* _TASK OBJECTIVE_:
Take the entries that follow and return exactly the lines from the one holding "Definition sma (prices" through the one holding "(** [TechnicalIndicators.ema] *)", both included. Nothing else is needed.

* _Collected data_:
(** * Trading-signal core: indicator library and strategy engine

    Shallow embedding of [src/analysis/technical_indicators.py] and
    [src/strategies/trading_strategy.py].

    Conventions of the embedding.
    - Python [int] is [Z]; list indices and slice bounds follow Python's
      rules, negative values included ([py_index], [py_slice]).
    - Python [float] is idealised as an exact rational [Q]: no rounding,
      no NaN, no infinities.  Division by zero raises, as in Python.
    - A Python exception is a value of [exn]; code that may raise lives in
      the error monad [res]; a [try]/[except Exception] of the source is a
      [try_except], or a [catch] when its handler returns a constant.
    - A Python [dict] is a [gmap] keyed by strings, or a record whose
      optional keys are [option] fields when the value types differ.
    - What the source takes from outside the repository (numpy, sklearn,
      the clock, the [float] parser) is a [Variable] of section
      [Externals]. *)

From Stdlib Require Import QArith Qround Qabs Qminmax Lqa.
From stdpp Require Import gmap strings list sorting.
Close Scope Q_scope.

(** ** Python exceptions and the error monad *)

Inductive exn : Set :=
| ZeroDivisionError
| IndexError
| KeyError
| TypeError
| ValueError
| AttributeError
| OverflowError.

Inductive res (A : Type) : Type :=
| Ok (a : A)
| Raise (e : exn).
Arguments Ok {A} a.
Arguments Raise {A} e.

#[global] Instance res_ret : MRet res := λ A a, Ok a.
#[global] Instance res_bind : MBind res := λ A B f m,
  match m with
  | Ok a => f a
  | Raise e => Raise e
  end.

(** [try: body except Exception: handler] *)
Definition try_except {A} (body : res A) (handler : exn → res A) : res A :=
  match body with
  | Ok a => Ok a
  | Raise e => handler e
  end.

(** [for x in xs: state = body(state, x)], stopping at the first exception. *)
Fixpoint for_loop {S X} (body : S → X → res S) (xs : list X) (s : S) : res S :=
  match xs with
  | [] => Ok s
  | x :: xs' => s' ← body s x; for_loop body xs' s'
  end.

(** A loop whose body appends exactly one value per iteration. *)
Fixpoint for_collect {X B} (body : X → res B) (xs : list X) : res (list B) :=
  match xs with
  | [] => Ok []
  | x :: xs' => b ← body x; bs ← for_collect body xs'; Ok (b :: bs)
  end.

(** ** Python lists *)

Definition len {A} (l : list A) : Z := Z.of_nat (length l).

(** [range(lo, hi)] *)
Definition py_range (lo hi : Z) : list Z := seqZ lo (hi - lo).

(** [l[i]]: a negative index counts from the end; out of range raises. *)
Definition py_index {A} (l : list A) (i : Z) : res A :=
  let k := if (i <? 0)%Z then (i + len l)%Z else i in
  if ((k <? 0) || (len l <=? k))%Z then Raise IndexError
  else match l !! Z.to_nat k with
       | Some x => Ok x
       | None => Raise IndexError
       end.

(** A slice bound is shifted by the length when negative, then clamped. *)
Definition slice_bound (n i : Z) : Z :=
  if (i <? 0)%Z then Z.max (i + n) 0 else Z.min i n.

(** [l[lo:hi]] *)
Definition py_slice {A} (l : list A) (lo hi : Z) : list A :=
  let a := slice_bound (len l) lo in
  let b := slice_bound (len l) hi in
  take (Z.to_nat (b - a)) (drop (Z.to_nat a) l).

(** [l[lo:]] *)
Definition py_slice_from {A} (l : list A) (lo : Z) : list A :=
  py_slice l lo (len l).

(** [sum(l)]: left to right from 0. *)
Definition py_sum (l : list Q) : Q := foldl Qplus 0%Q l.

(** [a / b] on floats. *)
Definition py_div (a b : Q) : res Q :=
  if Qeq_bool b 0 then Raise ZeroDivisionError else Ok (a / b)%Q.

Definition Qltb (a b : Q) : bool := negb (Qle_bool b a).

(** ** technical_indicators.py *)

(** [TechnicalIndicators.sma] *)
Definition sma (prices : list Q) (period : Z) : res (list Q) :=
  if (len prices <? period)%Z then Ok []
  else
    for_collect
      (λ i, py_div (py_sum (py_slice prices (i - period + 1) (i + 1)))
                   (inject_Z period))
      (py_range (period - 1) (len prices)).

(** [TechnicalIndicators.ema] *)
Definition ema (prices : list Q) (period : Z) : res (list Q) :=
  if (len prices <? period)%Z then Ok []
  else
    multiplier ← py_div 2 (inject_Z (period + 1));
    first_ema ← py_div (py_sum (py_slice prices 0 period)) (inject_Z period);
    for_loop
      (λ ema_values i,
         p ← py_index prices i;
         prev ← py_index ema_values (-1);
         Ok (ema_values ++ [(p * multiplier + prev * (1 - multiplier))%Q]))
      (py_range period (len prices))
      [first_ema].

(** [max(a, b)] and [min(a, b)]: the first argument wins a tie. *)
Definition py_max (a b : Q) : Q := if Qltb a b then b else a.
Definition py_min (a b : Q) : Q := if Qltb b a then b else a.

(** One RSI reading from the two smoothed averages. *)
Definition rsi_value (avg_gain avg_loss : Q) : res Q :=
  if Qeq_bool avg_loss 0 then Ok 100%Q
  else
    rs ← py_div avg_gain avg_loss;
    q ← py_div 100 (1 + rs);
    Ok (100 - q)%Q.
==
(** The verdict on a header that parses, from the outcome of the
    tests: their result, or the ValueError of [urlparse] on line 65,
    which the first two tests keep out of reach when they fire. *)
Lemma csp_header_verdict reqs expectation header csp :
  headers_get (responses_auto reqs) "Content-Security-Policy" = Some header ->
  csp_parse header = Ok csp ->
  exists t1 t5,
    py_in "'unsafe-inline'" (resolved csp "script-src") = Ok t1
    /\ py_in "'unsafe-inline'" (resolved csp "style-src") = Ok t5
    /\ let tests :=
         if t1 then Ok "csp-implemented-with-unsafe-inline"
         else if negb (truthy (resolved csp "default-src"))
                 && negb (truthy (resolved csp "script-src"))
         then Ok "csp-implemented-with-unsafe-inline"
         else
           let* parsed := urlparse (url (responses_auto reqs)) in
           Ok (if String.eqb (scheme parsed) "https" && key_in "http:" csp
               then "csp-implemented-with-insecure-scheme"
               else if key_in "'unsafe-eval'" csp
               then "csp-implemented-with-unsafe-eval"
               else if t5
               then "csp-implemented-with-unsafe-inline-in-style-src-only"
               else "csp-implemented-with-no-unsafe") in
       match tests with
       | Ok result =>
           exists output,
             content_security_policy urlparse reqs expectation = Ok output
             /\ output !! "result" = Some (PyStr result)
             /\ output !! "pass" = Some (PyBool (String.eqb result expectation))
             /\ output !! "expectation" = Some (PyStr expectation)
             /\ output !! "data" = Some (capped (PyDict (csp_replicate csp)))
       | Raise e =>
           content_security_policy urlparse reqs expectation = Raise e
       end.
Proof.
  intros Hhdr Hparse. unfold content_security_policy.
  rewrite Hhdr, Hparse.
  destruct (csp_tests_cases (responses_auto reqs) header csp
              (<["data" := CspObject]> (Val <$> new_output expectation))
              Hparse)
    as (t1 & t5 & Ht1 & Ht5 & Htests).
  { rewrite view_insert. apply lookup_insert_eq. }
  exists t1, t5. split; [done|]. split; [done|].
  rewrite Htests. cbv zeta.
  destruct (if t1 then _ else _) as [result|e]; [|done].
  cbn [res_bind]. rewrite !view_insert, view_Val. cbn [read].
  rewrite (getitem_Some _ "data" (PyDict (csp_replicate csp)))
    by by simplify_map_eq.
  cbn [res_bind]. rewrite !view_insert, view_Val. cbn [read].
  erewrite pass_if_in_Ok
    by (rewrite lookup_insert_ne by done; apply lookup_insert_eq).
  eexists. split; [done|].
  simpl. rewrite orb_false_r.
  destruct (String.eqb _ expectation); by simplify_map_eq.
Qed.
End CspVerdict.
...
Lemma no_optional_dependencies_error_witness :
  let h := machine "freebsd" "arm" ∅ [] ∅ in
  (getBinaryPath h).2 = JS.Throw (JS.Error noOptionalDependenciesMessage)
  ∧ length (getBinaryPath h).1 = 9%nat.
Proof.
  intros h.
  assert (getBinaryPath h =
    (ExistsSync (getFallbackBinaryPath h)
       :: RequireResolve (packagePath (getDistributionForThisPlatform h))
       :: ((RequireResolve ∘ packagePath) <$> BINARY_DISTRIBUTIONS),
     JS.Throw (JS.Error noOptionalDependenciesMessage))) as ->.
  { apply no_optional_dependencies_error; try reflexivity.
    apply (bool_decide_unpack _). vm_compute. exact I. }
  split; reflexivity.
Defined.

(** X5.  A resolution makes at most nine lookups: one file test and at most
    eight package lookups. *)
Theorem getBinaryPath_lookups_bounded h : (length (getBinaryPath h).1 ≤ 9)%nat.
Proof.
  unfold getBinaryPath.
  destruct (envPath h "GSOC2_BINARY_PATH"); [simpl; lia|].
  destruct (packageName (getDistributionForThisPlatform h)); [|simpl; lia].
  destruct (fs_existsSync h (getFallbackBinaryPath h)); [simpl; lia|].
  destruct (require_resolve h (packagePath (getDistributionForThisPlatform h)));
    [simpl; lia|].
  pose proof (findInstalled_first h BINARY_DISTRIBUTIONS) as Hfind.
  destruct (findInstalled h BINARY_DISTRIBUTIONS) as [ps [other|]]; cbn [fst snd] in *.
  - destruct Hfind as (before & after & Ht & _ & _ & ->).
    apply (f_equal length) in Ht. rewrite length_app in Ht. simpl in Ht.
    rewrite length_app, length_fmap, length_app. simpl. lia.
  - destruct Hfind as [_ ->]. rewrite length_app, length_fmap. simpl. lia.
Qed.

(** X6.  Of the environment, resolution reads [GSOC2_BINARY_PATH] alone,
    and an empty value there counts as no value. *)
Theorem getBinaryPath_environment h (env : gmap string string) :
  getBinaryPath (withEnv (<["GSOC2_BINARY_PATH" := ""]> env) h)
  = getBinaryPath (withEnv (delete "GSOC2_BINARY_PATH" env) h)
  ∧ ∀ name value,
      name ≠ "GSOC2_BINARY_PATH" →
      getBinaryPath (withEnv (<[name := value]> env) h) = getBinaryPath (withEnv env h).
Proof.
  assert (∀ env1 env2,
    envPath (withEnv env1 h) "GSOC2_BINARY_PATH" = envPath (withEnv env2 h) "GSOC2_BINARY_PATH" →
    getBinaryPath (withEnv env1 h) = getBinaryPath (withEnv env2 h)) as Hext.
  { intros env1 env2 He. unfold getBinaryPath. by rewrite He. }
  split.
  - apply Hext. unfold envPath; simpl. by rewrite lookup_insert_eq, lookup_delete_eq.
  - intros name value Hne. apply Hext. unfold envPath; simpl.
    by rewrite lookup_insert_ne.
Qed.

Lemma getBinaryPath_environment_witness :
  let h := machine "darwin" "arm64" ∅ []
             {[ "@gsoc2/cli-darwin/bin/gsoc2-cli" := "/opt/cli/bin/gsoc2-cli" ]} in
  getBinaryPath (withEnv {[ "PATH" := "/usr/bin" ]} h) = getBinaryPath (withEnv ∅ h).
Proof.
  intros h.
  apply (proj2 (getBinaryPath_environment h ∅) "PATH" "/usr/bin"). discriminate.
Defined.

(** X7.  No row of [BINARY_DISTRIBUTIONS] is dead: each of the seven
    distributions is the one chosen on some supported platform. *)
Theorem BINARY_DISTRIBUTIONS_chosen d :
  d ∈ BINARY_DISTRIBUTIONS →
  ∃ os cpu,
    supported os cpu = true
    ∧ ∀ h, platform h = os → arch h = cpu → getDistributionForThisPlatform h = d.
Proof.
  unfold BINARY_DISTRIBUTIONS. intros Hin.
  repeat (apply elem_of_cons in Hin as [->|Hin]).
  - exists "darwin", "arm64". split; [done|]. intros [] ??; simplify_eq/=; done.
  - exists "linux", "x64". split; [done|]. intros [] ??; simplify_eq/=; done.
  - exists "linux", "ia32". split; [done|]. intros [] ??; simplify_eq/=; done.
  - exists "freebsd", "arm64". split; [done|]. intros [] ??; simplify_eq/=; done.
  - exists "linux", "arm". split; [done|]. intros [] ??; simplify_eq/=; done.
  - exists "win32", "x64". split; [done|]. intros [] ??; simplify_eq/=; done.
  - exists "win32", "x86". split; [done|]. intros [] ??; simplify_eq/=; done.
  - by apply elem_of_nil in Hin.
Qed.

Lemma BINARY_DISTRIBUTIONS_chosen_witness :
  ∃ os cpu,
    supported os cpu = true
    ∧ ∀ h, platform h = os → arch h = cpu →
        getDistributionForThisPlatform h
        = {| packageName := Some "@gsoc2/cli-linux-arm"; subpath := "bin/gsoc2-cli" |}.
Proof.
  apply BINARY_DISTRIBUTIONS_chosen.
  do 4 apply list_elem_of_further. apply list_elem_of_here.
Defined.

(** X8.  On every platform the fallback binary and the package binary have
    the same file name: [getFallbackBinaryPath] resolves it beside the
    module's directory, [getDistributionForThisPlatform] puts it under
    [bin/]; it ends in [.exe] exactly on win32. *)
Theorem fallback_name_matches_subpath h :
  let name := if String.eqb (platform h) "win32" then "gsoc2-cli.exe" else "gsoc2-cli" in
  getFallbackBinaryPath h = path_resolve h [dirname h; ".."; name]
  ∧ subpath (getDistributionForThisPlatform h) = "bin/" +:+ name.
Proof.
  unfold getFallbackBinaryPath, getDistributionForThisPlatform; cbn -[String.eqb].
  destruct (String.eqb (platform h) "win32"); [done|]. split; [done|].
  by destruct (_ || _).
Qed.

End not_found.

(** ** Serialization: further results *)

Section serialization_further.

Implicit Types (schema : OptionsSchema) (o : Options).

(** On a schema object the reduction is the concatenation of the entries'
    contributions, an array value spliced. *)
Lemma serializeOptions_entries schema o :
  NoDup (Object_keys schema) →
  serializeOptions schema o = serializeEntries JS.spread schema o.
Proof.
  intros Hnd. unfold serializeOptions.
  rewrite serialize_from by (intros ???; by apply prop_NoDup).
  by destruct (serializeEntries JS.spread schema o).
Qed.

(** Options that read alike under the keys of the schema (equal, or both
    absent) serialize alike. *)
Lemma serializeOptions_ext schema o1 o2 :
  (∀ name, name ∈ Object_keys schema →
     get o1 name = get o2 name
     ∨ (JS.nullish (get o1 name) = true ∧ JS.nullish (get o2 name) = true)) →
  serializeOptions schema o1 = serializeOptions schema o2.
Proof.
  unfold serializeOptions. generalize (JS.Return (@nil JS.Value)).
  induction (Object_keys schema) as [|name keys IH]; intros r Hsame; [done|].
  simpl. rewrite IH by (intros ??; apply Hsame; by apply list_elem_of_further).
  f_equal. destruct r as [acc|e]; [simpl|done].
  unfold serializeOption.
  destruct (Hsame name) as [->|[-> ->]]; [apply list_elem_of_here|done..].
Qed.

* _TASK ANSWER_:
Definition sma (prices : list Q) (period : Z) : res (list Q) :=
  if (len prices <? period)%Z then Ok []
  else
    for_collect
      (λ i, py_div (py_sum (py_slice prices (i - period + 1) (i + 1)))
                   (inject_Z period))
      (py_range (period - 1) (len prices)).

(** [TechnicalIndicators.ema] *)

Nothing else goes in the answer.